→ Your assignment: Find where "else if code =? IOCTL_VALIDATE_PROCESS_LOADED_MODULE" appears in the entries below. That line and all lines after it, through the last, are to be duplicated exactly, with nothing else.

→ Data records:
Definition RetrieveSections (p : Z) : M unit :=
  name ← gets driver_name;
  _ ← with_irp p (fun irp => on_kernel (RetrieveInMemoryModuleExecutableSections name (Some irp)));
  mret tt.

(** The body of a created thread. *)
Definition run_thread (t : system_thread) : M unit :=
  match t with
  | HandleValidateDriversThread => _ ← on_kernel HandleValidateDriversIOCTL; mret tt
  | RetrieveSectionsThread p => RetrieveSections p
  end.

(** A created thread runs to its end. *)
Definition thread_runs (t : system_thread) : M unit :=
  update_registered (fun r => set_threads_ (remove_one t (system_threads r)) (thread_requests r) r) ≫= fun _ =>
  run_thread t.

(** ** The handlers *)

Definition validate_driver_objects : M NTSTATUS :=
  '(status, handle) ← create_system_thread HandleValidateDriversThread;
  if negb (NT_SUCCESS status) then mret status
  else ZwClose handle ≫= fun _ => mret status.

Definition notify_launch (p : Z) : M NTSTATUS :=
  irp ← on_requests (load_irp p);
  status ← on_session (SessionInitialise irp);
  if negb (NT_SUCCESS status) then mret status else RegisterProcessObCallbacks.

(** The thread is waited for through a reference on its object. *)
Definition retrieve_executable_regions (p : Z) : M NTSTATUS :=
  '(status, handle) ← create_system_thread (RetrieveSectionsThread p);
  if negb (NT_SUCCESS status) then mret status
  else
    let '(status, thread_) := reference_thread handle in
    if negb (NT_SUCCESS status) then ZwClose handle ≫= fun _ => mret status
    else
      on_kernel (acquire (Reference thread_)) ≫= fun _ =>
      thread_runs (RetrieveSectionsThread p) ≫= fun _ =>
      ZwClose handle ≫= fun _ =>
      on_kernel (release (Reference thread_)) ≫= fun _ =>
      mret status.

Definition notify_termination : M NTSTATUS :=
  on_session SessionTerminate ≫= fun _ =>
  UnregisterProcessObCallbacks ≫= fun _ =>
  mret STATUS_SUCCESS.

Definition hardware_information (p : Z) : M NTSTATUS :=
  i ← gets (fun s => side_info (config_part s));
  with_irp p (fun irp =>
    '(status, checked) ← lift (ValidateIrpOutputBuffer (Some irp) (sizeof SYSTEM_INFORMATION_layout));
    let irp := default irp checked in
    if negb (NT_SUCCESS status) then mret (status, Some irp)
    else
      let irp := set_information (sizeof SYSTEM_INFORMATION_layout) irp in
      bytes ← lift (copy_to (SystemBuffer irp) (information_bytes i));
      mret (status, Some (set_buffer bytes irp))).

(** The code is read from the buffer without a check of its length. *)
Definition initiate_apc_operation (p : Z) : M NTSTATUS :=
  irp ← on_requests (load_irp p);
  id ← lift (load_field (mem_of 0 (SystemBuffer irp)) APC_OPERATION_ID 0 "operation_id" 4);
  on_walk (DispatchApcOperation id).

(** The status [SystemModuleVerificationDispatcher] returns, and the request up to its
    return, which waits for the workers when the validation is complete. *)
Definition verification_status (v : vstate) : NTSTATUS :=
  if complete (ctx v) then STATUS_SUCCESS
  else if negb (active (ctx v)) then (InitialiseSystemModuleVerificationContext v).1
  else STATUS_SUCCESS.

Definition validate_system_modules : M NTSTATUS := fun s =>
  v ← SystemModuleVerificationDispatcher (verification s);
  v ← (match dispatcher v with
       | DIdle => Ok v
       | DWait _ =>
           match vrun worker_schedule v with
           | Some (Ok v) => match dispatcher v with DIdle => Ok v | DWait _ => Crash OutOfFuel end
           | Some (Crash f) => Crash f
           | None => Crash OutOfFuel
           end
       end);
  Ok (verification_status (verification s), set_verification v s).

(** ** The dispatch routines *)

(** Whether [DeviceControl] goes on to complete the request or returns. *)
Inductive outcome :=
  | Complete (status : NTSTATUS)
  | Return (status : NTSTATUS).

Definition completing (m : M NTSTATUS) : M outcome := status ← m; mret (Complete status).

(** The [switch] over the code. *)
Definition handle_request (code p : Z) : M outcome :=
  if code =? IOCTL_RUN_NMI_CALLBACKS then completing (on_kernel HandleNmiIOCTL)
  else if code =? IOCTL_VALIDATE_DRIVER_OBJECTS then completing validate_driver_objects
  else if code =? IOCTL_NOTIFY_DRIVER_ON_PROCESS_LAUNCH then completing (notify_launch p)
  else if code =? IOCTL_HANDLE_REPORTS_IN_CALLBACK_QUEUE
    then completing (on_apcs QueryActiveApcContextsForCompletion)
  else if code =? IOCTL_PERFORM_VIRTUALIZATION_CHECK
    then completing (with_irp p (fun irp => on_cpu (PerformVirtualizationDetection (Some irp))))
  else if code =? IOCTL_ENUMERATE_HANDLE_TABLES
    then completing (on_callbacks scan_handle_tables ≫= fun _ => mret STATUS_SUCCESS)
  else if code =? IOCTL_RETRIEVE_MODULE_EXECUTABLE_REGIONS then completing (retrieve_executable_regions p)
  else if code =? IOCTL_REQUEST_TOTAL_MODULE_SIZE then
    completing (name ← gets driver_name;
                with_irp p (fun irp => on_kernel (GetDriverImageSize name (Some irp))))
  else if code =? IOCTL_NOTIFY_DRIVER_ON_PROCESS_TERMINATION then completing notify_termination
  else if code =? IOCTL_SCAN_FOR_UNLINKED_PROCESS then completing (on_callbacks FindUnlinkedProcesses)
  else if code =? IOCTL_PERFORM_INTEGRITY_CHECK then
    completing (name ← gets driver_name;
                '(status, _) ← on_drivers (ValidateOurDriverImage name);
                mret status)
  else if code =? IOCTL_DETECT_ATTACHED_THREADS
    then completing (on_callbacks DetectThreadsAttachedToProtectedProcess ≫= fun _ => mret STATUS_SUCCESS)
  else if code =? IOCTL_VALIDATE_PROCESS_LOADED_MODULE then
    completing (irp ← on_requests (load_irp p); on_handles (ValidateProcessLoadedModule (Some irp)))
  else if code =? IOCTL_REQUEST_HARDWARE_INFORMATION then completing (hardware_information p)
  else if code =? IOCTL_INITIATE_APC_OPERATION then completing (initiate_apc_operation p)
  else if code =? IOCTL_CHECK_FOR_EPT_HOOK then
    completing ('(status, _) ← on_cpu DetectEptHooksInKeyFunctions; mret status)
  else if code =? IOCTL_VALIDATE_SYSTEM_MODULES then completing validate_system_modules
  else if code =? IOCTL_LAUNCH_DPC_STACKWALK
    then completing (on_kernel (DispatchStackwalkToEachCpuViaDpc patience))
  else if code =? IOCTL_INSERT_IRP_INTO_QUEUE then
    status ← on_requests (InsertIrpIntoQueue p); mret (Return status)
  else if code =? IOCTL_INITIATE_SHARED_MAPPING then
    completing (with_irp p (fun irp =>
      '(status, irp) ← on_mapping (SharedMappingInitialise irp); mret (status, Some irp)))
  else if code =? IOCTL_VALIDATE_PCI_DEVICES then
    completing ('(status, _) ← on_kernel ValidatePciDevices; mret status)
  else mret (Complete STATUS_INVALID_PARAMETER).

→ Task result:
  else if code =? IOCTL_VALIDATE_PROCESS_LOADED_MODULE then
    completing (irp ← on_requests (load_irp p); on_handles (ValidateProcessLoadedModule (Some irp)))
  else if code =? IOCTL_REQUEST_HARDWARE_INFORMATION then completing (hardware_information p)
  else if code =? IOCTL_INITIATE_APC_OPERATION then completing (initiate_apc_operation p)
  else if code =? IOCTL_CHECK_FOR_EPT_HOOK then
    completing ('(status, _) ← on_cpu DetectEptHooksInKeyFunctions; mret status)
  else if code =? IOCTL_VALIDATE_SYSTEM_MODULES then completing validate_system_modules
  else if code =? IOCTL_LAUNCH_DPC_STACKWALK
    then completing (on_kernel (DispatchStackwalkToEachCpuViaDpc patience))
  else if code =? IOCTL_INSERT_IRP_INTO_QUEUE then
    status ← on_requests (InsertIrpIntoQueue p); mret (Return status)
  else if code =? IOCTL_INITIATE_SHARED_MAPPING then
    completing (with_irp p (fun irp =>
      '(status, irp) ← on_mapping (SharedMappingInitialise irp); mret (status, Some irp)))
  else if code =? IOCTL_VALIDATE_PCI_DEVICES then
    completing ('(status, _) ← on_kernel ValidatePciDevices; mret status)
  else mret (Complete STATUS_INVALID_PARAMETER).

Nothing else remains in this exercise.